Collected data:

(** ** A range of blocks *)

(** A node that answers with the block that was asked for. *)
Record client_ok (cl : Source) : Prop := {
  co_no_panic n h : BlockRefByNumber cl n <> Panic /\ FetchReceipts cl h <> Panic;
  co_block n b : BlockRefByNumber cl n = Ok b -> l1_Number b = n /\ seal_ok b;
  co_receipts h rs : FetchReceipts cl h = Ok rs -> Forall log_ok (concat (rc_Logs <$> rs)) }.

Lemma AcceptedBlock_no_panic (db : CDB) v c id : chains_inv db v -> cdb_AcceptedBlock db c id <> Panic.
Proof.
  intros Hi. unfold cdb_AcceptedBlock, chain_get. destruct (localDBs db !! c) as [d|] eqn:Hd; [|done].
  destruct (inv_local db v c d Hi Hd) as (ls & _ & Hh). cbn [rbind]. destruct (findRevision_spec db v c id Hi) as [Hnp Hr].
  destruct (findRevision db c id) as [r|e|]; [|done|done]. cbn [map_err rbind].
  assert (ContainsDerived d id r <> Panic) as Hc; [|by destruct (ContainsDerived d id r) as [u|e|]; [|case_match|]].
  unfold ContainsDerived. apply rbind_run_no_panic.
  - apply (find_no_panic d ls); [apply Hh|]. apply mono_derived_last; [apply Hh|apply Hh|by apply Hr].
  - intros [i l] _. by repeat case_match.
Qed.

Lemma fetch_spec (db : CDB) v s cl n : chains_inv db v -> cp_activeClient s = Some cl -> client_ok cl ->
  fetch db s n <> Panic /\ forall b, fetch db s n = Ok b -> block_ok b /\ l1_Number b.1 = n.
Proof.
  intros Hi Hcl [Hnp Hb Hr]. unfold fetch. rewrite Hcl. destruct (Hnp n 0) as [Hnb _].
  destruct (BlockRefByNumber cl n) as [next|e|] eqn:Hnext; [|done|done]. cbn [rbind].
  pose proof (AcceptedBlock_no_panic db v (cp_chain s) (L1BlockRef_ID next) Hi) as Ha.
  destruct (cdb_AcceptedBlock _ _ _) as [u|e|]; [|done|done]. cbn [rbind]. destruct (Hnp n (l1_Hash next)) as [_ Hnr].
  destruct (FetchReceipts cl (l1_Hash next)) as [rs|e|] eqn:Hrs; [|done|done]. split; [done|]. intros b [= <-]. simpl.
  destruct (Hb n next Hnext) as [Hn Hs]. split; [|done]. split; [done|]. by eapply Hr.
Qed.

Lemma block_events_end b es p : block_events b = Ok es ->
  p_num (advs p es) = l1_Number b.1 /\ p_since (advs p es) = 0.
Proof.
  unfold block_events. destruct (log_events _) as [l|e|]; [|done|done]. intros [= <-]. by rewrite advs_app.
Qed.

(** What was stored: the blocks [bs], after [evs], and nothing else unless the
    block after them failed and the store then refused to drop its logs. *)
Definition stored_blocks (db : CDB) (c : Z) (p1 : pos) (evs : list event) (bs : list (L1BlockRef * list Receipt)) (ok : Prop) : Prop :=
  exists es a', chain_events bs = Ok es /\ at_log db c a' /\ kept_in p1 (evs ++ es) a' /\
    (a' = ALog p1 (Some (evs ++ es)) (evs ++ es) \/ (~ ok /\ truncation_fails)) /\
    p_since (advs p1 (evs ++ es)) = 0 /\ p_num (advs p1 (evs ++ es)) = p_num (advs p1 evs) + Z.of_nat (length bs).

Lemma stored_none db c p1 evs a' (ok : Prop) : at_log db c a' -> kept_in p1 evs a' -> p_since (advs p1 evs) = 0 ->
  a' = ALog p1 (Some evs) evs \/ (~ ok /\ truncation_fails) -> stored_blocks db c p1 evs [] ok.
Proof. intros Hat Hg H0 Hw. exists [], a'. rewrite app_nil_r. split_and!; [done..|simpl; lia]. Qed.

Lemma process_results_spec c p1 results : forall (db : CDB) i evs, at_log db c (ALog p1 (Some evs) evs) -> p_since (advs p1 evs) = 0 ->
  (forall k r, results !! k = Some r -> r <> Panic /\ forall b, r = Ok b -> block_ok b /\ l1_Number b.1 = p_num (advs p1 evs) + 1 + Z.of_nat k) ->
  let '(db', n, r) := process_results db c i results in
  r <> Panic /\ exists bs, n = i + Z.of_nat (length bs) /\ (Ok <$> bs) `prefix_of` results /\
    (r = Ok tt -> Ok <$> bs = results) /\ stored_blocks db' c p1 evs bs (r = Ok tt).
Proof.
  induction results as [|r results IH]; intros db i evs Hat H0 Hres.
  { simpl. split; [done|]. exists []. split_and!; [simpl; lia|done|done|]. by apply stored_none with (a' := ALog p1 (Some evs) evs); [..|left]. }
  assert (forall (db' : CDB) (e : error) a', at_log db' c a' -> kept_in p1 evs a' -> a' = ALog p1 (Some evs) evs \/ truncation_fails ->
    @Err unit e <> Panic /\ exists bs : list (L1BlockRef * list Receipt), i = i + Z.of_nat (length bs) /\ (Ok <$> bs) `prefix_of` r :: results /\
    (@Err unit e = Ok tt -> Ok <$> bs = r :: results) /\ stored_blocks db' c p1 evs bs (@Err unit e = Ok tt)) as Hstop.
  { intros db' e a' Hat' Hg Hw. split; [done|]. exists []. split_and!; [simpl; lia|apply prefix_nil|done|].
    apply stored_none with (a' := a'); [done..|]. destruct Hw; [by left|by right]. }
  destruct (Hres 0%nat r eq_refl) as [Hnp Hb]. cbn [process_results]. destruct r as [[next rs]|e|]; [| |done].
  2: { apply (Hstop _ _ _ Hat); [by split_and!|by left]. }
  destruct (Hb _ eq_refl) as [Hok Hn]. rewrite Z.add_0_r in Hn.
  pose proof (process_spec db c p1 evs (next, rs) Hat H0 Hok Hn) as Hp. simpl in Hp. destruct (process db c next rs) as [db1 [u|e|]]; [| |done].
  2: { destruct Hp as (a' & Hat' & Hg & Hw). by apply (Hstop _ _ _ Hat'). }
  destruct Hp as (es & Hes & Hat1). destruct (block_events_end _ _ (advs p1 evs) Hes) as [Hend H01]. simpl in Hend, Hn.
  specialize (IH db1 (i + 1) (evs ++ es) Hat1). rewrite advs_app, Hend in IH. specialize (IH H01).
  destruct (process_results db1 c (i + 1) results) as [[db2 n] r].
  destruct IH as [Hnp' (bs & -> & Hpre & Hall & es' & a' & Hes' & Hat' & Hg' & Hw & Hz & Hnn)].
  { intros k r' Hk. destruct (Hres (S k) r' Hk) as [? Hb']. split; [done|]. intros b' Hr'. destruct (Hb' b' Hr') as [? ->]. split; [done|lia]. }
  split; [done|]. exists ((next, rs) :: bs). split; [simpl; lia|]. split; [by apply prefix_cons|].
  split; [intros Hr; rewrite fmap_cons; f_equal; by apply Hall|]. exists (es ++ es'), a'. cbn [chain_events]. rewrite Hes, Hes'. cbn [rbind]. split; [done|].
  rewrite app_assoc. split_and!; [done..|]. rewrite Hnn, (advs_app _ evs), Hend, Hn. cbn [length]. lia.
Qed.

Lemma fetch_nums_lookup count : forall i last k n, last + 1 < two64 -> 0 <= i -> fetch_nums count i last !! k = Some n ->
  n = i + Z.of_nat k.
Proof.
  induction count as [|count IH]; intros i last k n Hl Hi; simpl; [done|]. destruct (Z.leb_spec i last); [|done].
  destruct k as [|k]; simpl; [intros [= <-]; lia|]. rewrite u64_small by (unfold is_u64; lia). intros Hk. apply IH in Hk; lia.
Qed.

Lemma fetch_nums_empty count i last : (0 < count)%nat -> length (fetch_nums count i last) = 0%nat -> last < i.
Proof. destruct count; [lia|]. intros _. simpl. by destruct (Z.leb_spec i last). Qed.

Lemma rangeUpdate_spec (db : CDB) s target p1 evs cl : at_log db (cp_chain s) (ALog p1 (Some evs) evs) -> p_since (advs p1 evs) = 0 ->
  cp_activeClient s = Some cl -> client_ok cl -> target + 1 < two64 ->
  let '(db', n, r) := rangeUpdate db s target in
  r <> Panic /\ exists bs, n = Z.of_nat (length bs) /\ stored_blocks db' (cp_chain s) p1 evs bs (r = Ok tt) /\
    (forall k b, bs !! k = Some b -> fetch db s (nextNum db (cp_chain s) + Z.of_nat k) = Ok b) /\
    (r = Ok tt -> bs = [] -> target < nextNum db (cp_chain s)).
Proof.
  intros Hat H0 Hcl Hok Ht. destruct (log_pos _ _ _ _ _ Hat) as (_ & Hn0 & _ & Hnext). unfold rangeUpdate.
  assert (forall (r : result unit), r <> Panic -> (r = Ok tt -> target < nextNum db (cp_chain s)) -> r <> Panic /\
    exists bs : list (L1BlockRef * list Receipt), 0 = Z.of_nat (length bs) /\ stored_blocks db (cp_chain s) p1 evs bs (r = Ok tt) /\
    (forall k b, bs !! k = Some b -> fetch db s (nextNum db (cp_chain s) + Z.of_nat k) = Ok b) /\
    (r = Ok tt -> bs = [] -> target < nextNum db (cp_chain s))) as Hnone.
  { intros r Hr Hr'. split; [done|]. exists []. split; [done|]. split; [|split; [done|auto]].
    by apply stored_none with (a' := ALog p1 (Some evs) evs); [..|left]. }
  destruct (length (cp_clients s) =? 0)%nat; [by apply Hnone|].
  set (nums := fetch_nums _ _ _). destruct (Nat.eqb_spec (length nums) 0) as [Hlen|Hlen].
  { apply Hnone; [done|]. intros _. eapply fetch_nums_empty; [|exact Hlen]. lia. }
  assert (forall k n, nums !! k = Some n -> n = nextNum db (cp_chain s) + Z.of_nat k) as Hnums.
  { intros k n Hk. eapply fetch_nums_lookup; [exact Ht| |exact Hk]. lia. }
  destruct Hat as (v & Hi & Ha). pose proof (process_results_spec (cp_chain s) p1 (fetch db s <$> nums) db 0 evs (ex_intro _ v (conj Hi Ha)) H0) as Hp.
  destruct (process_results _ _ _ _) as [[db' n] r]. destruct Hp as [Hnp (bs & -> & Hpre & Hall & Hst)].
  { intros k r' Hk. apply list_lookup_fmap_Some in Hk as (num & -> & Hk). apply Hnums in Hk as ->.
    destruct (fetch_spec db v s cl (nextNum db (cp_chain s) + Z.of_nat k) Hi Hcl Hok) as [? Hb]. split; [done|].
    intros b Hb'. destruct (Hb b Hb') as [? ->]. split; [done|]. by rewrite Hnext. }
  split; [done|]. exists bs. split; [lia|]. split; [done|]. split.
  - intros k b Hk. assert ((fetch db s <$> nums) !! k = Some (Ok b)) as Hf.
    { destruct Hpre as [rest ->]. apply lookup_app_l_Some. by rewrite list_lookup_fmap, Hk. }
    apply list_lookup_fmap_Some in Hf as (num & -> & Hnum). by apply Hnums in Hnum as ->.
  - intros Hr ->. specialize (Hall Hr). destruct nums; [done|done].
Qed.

▶ _About this task_:
One stretch of the lines above is wanted, from the line that contains "destruct (length (cp_clients" through the line that contains "destruct Hpre as". Output it exactly.

▶ _Output below_:
  destruct (length (cp_clients s) =? 0)%nat; [by apply Hnone|].
  set (nums := fetch_nums _ _ _). destruct (Nat.eqb_spec (length nums) 0) as [Hlen|Hlen].
  { apply Hnone; [done|]. intros _. eapply fetch_nums_empty; [|exact Hlen]. lia. }
  assert (forall k n, nums !! k = Some n -> n = nextNum db (cp_chain s) + Z.of_nat k) as Hnums.
  { intros k n Hk. eapply fetch_nums_lookup; [exact Ht| |exact Hk]. lia. }
  destruct Hat as (v & Hi & Ha). pose proof (process_results_spec (cp_chain s) p1 (fetch db s <$> nums) db 0 evs (ex_intro _ v (conj Hi Ha)) H0) as Hp.
  destruct (process_results _ _ _ _) as [[db' n] r]. destruct Hp as [Hnp (bs & -> & Hpre & Hall & Hst)].
  { intros k r' Hk. apply list_lookup_fmap_Some in Hk as (num & -> & Hk). apply Hnums in Hk as ->.
    destruct (fetch_spec db v s cl (nextNum db (cp_chain s) + Z.of_nat k) Hi Hcl Hok) as [? Hb]. split; [done|].
    intros b Hb'. destruct (Hb b Hb') as [? ->]. split; [done|]. by rewrite Hnext. }
  split; [done|]. exists bs. split; [lia|]. split; [done|]. split.
  - intros k b Hk. assert ((fetch db s <$> nums) !! k = Some (Ok b)) as Hf.
    { destruct Hpre as [rest ->]. apply lookup_app_l_Some. by rewrite list_lookup_fmap, Hk. }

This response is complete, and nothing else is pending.